#### INPUT

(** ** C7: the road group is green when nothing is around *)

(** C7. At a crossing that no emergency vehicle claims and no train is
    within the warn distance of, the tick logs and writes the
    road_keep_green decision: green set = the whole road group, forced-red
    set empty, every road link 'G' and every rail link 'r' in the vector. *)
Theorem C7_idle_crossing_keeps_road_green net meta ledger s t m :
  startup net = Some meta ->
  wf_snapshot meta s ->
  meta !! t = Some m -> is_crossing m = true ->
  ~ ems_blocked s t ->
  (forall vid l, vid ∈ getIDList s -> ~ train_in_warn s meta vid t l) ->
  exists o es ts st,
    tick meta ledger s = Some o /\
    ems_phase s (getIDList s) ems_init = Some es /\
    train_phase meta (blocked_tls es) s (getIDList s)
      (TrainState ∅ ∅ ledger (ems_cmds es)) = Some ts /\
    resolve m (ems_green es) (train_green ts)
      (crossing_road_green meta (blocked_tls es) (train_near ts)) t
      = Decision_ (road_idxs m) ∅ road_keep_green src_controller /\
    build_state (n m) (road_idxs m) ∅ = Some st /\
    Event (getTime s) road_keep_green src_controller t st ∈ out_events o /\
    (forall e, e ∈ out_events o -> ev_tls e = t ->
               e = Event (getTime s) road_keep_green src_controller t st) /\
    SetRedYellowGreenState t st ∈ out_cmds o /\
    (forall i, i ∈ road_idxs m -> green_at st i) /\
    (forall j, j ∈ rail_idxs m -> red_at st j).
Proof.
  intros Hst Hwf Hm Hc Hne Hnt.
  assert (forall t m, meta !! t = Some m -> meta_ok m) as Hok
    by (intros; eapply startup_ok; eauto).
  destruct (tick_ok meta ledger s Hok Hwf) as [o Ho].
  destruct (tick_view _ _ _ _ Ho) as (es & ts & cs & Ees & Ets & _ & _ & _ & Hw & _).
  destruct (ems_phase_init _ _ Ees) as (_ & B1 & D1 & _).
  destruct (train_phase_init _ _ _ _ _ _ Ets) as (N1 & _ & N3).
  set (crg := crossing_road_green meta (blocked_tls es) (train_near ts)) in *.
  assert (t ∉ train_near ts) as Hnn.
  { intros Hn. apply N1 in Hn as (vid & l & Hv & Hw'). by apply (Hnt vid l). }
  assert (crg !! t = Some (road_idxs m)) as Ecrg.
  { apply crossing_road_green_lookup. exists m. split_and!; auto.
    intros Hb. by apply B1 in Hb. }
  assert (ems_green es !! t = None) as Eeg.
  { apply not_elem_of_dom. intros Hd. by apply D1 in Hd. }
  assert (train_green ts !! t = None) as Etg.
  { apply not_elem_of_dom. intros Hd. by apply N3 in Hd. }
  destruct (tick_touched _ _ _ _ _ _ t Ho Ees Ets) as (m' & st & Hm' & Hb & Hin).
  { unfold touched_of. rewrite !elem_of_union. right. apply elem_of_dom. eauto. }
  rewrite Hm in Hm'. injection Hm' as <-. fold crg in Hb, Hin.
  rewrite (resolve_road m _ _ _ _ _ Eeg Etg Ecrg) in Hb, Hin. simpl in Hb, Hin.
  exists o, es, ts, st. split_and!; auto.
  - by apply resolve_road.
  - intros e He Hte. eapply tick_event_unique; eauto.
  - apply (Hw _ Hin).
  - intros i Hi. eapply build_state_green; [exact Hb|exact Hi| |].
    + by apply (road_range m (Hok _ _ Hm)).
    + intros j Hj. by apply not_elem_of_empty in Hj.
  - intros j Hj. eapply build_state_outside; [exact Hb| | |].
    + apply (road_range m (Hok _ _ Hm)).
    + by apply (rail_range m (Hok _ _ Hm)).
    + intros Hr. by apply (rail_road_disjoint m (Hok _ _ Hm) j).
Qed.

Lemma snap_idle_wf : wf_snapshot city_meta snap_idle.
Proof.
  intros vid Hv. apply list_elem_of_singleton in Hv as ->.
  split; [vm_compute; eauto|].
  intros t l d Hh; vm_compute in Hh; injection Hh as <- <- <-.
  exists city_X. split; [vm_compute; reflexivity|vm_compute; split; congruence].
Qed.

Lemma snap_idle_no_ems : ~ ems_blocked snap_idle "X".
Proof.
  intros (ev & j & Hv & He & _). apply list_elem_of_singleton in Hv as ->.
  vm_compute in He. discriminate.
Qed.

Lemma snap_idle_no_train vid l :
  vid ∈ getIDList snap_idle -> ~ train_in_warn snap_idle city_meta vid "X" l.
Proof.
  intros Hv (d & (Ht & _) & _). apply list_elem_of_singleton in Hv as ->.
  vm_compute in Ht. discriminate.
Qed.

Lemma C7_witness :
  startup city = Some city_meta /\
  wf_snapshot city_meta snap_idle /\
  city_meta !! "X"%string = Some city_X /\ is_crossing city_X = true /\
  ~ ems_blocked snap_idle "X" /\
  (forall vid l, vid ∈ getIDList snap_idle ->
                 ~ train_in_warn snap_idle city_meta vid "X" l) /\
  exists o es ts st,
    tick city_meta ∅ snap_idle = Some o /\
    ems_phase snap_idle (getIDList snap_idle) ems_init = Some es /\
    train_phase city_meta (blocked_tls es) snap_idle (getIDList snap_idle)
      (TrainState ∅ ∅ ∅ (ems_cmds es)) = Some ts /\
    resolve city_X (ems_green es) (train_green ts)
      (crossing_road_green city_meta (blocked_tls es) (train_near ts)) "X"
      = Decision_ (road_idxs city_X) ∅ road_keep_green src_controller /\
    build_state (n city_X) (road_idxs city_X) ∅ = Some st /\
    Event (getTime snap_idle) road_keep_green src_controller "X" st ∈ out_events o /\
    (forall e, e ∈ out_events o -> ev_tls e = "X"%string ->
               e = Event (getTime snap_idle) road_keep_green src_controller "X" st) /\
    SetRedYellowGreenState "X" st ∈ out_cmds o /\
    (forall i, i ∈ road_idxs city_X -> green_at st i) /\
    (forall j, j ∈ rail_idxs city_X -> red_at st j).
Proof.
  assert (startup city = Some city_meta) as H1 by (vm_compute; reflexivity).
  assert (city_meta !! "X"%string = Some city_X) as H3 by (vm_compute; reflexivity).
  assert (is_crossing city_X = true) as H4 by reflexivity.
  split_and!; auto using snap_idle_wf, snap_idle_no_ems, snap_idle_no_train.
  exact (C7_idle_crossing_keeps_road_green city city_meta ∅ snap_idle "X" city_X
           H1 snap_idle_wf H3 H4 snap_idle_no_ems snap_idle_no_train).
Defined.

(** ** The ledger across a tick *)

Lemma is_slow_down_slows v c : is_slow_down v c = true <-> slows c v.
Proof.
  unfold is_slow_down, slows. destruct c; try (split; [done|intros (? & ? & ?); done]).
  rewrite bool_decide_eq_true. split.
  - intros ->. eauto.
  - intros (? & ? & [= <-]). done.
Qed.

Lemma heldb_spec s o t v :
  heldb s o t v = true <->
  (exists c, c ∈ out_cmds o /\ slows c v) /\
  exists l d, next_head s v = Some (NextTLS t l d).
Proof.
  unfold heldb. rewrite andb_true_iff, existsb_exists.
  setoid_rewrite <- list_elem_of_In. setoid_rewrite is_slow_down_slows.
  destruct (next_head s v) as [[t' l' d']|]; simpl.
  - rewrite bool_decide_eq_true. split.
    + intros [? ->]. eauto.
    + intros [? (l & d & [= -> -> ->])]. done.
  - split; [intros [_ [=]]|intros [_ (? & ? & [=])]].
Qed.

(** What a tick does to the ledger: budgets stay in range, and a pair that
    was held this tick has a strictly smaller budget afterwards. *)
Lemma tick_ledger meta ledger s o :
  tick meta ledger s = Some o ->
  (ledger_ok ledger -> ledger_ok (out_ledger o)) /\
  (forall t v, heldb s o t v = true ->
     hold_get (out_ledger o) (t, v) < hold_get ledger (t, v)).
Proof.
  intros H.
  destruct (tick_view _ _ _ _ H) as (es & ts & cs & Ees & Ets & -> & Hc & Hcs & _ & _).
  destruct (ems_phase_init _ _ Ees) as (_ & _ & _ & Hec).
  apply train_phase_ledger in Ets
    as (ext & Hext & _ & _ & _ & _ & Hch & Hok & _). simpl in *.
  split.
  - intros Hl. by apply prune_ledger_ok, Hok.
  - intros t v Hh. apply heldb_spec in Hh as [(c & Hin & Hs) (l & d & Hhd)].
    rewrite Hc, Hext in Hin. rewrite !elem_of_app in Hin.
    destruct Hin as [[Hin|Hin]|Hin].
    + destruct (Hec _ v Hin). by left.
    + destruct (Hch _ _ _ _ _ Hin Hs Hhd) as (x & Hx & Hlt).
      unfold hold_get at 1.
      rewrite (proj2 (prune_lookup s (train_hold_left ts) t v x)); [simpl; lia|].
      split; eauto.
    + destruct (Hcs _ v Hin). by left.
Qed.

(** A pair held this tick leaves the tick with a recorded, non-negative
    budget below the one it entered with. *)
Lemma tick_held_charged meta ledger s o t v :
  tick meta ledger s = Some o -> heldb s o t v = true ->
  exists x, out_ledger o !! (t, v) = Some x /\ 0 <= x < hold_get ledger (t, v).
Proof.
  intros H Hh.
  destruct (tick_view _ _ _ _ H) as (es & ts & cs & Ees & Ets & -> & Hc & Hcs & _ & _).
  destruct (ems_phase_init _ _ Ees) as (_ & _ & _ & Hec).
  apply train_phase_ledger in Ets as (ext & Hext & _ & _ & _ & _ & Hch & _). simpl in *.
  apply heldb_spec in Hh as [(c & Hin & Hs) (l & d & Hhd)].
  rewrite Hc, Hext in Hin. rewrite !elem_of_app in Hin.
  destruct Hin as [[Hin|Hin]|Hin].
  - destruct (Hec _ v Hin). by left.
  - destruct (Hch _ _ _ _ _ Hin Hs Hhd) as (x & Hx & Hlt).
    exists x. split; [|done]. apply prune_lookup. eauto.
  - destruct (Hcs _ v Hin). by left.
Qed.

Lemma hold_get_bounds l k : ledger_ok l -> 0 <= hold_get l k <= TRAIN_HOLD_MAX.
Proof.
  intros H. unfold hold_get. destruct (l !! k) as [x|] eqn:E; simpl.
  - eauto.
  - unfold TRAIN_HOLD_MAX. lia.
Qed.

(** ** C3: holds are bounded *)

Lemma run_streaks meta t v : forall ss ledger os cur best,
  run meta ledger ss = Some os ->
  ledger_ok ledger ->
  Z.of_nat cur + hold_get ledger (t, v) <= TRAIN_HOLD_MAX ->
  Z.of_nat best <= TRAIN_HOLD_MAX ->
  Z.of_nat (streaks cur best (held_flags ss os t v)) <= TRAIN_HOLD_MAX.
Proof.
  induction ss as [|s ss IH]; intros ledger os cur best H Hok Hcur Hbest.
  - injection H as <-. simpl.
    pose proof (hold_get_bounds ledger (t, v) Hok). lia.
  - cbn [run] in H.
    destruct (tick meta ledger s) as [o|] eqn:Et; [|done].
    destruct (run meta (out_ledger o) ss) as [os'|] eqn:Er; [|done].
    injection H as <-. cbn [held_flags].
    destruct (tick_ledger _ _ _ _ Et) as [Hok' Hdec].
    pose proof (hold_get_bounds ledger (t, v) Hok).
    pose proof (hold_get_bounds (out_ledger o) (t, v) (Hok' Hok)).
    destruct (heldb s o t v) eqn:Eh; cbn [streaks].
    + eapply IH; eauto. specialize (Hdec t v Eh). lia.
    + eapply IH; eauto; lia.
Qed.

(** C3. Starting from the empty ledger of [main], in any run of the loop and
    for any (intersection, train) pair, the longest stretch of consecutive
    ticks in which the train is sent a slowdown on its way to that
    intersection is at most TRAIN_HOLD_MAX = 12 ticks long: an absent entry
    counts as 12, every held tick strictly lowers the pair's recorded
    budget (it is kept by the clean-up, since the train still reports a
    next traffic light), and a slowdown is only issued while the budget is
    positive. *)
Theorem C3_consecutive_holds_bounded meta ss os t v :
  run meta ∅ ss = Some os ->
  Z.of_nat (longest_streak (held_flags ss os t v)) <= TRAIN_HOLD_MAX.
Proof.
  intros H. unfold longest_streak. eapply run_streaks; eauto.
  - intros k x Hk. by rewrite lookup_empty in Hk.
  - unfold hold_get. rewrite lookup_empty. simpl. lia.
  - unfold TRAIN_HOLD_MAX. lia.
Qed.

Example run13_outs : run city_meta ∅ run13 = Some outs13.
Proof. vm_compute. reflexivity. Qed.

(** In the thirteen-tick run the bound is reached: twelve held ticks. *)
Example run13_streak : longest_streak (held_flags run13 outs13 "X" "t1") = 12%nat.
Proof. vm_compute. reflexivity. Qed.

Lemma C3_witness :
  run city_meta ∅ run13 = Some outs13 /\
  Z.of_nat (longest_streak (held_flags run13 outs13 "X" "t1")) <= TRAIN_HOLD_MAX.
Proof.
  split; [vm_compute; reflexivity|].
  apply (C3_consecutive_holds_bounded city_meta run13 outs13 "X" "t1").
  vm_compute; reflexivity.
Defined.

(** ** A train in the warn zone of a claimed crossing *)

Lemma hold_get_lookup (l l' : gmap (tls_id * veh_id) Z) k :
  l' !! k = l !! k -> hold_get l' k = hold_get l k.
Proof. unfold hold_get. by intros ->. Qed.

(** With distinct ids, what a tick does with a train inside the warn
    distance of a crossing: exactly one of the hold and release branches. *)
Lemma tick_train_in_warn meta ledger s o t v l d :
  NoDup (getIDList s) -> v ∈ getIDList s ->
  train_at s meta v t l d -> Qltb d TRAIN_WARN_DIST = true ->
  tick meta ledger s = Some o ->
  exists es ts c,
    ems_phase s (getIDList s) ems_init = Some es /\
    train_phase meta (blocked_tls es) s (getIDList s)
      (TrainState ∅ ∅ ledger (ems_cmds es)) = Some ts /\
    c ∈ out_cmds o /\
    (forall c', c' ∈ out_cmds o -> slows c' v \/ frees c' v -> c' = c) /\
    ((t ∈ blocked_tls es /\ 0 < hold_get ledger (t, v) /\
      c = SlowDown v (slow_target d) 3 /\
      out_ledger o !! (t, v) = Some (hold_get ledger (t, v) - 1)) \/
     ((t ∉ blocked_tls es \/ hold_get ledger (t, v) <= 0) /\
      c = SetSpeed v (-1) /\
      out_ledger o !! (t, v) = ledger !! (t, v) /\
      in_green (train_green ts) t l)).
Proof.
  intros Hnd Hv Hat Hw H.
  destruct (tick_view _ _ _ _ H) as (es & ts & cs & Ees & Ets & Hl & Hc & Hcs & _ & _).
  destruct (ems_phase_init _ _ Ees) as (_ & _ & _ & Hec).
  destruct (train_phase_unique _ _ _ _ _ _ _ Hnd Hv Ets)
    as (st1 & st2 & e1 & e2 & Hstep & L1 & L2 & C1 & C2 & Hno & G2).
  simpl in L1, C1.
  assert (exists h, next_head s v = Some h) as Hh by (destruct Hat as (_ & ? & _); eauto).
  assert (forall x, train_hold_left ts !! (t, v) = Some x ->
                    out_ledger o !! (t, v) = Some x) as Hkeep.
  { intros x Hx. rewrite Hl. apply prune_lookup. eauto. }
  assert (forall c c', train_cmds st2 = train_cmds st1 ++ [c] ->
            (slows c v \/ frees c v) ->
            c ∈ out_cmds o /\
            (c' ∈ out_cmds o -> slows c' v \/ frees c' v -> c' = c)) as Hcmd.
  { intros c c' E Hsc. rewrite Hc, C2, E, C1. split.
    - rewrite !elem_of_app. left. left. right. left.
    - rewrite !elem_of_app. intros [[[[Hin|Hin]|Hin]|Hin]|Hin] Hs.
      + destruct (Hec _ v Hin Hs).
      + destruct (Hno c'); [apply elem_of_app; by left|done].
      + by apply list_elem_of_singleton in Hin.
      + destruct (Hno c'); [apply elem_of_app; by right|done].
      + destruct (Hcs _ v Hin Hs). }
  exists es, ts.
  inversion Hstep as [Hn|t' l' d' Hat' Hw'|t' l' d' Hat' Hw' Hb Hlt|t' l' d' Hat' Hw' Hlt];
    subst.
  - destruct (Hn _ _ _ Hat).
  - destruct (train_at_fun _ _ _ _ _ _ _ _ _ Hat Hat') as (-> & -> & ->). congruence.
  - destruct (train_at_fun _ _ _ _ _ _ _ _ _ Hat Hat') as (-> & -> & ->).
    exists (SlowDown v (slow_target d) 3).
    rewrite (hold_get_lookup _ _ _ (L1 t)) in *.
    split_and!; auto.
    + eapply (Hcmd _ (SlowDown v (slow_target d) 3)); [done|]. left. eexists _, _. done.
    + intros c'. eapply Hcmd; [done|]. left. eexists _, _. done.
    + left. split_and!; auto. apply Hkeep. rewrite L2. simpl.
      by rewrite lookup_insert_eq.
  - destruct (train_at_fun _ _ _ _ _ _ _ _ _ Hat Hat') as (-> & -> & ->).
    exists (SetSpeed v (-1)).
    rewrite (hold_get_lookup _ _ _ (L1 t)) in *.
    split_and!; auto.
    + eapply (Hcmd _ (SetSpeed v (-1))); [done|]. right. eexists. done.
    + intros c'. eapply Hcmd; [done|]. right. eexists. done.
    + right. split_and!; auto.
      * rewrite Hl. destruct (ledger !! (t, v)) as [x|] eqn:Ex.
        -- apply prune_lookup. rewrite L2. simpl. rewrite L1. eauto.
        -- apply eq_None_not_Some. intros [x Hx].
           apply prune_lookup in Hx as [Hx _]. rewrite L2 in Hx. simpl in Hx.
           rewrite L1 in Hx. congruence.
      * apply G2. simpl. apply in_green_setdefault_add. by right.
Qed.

########
#### INPUT

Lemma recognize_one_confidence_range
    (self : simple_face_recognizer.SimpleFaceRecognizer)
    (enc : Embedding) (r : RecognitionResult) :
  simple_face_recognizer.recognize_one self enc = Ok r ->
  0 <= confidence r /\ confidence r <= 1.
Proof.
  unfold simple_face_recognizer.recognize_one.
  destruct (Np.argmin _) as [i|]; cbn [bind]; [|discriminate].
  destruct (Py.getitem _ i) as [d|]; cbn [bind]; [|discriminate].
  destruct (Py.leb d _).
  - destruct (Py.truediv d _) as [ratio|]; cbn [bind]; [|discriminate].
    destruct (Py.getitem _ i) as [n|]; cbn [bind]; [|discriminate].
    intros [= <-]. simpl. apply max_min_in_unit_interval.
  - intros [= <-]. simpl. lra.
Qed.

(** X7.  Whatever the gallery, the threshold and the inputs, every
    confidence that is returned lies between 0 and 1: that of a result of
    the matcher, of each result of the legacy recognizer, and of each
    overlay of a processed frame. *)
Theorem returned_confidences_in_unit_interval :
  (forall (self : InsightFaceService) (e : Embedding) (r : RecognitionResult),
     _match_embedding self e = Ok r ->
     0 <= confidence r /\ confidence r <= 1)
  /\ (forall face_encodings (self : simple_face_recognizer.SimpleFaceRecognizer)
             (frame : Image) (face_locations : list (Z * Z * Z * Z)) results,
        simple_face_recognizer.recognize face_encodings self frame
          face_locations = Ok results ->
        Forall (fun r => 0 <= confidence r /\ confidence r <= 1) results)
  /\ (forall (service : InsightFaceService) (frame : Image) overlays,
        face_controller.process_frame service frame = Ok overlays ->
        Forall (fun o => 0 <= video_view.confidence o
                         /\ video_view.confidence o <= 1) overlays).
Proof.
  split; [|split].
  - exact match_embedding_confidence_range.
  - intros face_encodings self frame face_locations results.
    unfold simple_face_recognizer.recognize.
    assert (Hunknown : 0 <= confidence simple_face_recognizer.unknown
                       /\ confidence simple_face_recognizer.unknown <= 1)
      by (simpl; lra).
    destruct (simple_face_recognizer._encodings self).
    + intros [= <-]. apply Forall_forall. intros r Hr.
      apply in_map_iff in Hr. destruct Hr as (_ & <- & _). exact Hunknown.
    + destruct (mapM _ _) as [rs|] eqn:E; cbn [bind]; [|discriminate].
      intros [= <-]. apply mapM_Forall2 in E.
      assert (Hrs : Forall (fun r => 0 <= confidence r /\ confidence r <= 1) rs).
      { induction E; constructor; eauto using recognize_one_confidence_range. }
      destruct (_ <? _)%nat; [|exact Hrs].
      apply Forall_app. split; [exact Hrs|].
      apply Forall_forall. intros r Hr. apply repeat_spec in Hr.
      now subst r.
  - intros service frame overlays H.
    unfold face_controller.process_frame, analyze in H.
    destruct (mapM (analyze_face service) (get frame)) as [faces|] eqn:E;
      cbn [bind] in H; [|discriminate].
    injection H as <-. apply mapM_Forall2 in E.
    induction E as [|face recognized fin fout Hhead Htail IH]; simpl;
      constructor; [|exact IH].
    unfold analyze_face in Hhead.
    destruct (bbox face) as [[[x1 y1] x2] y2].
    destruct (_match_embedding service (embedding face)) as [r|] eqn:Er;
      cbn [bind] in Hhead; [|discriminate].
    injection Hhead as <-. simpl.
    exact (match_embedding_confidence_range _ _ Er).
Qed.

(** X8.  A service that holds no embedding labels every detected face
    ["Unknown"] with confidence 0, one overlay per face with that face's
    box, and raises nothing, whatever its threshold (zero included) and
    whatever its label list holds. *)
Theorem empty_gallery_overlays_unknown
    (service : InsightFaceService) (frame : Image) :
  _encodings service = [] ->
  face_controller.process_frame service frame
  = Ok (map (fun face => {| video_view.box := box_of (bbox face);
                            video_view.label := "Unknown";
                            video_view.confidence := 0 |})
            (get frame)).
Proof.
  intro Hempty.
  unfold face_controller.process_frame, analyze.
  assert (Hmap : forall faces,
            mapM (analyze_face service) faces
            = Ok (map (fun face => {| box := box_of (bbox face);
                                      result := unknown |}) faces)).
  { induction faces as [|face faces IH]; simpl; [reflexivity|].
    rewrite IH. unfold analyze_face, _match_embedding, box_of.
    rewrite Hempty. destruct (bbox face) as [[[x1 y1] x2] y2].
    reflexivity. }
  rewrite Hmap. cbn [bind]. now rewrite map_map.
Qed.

########
#### INPUT

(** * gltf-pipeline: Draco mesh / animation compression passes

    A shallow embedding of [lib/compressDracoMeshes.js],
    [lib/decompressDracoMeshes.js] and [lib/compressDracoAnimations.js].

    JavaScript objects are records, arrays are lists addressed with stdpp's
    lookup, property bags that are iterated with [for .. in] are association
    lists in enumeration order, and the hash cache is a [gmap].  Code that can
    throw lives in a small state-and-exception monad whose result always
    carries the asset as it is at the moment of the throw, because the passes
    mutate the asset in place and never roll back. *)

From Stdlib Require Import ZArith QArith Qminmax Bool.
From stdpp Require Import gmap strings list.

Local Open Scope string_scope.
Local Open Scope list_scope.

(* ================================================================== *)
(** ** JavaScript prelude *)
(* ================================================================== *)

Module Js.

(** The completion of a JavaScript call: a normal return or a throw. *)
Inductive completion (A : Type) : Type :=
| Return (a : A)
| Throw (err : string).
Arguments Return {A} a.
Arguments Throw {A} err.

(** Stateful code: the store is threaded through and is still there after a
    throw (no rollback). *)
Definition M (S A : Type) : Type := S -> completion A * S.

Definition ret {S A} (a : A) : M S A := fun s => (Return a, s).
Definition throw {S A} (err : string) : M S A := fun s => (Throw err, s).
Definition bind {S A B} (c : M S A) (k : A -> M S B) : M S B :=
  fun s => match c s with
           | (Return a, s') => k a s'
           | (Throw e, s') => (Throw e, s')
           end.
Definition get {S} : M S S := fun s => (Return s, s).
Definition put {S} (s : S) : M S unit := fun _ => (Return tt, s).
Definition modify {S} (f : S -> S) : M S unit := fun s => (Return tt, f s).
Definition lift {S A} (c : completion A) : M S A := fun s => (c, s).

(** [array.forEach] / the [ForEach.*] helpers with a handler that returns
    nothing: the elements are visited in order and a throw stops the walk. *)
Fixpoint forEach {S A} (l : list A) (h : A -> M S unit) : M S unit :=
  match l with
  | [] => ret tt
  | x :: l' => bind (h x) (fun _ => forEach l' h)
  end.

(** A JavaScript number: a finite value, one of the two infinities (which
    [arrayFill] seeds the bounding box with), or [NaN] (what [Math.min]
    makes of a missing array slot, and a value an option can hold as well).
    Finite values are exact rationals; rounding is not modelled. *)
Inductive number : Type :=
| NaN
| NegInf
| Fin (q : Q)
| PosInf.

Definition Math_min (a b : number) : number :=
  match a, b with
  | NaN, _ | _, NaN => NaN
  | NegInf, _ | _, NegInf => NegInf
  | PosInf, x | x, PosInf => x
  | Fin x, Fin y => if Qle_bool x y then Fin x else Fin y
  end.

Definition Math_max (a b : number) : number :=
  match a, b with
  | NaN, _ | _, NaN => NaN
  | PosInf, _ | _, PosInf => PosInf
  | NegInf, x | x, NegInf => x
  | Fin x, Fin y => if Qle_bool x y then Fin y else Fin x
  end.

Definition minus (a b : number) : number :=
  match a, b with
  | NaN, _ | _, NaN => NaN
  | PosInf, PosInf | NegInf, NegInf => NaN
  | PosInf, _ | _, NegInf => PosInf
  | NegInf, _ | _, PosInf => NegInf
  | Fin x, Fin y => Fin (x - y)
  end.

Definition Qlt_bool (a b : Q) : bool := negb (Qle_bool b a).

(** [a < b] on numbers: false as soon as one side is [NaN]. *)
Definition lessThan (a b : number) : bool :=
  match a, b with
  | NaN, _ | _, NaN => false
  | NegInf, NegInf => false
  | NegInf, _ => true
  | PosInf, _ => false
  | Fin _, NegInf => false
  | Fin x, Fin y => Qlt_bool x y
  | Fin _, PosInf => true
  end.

########

DESCRIPTION OF THE TASK => Among the records above, only the lines between the line holding "startup net = Some meta ->" and the line holding "destruct (tick_ok meta", inclusive, are to be output, exactly as written.

RESULT =>
  startup net = Some meta ->
  wf_snapshot meta s ->
  meta !! t = Some m -> is_crossing m = true ->
  ~ ems_blocked s t ->
  (forall vid l, vid ∈ getIDList s -> ~ train_in_warn s meta vid t l) ->
  exists o es ts st,
    tick meta ledger s = Some o /\
    ems_phase s (getIDList s) ems_init = Some es /\
    train_phase meta (blocked_tls es) s (getIDList s)
      (TrainState ∅ ∅ ledger (ems_cmds es)) = Some ts /\
    resolve m (ems_green es) (train_green ts)
      (crossing_road_green meta (blocked_tls es) (train_near ts)) t
      = Decision_ (road_idxs m) ∅ road_keep_green src_controller /\
    build_state (n m) (road_idxs m) ∅ = Some st /\
    Event (getTime s) road_keep_green src_controller t st ∈ out_events o /\
    (forall e, e ∈ out_events o -> ev_tls e = t ->
               e = Event (getTime s) road_keep_green src_controller t st) /\
    SetRedYellowGreenState t st ∈ out_cmds o /\
    (forall i, i ∈ road_idxs m -> green_at st i) /\
    (forall j, j ∈ rail_idxs m -> red_at st j).
Proof.
  intros Hst Hwf Hm Hc Hne Hnt.
  assert (forall t m, meta !! t = Some m -> meta_ok m) as Hok
    by (intros; eapply startup_ok; eauto).
  destruct (tick_ok meta ledger s Hok Hwf) as [o Ho].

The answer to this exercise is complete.